* [Task requirements] When the line with "the agent has not been called. *)" appears below, start repeating lines exactly, and keep going through the line with "the registry afterwards"; add nothing outside that span.
**** Record extracts ****
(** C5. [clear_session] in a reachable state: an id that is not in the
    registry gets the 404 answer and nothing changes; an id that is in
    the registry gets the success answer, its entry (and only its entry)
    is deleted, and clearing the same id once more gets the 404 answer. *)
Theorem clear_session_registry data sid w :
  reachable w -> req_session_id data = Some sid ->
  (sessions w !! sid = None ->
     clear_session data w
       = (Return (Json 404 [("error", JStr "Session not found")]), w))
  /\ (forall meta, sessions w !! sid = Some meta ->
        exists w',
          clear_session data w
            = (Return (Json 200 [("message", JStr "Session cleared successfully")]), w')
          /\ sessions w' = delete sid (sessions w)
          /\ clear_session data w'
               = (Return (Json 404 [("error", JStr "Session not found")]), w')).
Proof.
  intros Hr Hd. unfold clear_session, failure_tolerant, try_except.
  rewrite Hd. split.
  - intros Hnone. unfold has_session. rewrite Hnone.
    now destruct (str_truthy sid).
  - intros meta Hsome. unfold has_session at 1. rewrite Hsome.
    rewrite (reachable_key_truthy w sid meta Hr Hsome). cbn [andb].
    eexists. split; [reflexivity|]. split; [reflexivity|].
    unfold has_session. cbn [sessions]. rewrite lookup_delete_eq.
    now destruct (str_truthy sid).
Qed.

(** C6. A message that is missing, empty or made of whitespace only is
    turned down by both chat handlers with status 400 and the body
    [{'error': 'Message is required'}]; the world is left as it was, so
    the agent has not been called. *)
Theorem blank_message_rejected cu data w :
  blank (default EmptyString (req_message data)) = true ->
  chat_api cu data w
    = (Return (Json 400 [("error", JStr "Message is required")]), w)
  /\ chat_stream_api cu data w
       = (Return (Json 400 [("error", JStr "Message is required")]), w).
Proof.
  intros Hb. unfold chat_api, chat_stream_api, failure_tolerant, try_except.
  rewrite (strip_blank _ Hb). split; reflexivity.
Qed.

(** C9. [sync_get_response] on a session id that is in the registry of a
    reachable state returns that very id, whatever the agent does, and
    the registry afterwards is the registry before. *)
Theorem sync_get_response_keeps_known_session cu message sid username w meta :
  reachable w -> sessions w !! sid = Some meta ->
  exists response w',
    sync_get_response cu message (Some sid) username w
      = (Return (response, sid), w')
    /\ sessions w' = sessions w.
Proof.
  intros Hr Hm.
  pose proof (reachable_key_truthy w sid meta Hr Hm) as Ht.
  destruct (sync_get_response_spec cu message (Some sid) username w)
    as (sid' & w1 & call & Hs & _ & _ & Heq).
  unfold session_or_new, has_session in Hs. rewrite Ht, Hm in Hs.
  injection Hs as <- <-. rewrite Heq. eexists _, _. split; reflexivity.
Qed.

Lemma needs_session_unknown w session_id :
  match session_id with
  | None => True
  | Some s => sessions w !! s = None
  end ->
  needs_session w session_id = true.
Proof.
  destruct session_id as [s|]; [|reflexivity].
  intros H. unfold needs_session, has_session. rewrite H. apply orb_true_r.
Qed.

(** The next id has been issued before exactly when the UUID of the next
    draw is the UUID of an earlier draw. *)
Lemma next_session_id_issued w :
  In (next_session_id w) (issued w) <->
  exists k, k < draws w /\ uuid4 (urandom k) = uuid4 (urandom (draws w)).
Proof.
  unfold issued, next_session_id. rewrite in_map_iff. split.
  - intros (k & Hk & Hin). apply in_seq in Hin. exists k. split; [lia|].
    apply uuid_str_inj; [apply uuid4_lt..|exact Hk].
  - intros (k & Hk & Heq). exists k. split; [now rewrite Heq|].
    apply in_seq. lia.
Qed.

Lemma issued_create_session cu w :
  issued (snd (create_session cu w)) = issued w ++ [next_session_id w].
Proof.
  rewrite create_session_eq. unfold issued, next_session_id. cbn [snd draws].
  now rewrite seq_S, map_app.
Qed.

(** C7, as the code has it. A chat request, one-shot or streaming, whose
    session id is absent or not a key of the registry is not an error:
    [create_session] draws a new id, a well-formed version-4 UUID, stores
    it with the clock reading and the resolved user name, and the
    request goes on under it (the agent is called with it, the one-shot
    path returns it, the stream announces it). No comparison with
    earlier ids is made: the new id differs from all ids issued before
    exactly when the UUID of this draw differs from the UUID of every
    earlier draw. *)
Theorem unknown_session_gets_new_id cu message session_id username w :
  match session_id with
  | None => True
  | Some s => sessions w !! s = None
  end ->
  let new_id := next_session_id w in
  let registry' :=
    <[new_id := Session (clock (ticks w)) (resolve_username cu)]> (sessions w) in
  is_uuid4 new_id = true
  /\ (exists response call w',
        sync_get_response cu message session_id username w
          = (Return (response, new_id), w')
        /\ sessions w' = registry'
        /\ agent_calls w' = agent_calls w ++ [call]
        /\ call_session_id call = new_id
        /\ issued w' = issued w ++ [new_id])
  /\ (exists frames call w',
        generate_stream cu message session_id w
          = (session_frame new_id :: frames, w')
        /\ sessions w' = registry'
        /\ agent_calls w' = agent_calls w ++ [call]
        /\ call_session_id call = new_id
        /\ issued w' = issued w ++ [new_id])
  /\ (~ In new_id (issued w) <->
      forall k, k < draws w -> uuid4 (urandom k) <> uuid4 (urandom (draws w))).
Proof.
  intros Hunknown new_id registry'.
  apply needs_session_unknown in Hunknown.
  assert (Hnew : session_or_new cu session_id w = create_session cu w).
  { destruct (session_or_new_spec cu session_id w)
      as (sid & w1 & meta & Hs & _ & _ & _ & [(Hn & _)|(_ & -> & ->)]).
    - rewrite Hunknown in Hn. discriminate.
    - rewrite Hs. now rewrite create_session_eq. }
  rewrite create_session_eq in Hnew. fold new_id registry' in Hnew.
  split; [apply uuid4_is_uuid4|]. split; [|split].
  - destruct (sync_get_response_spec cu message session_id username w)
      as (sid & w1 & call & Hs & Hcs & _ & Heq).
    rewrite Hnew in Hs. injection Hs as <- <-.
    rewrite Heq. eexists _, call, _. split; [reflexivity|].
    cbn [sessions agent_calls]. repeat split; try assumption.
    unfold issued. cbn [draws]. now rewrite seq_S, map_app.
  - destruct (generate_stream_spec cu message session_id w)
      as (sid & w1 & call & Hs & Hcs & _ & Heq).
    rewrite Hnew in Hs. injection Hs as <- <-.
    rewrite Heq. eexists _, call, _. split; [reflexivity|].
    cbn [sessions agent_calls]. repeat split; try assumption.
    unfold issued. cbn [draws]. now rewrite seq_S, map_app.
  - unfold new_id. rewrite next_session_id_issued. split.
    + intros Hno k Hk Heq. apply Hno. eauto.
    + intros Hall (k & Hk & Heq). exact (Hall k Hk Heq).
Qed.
****
* [Answer section]
    the agent has not been called. *)
Theorem blank_message_rejected cu data w :
  blank (default EmptyString (req_message data)) = true ->
  chat_api cu data w
    = (Return (Json 400 [("error", JStr "Message is required")]), w)
  /\ chat_stream_api cu data w
       = (Return (Json 400 [("error", JStr "Message is required")]), w).
Proof.
  intros Hb. unfold chat_api, chat_stream_api, failure_tolerant, try_except.
  rewrite (strip_blank _ Hb). split; reflexivity.
Qed.

(** C9. [sync_get_response] on a session id that is in the registry of a
    reachable state returns that very id, whatever the agent does, and
    the registry afterwards is the registry before. *)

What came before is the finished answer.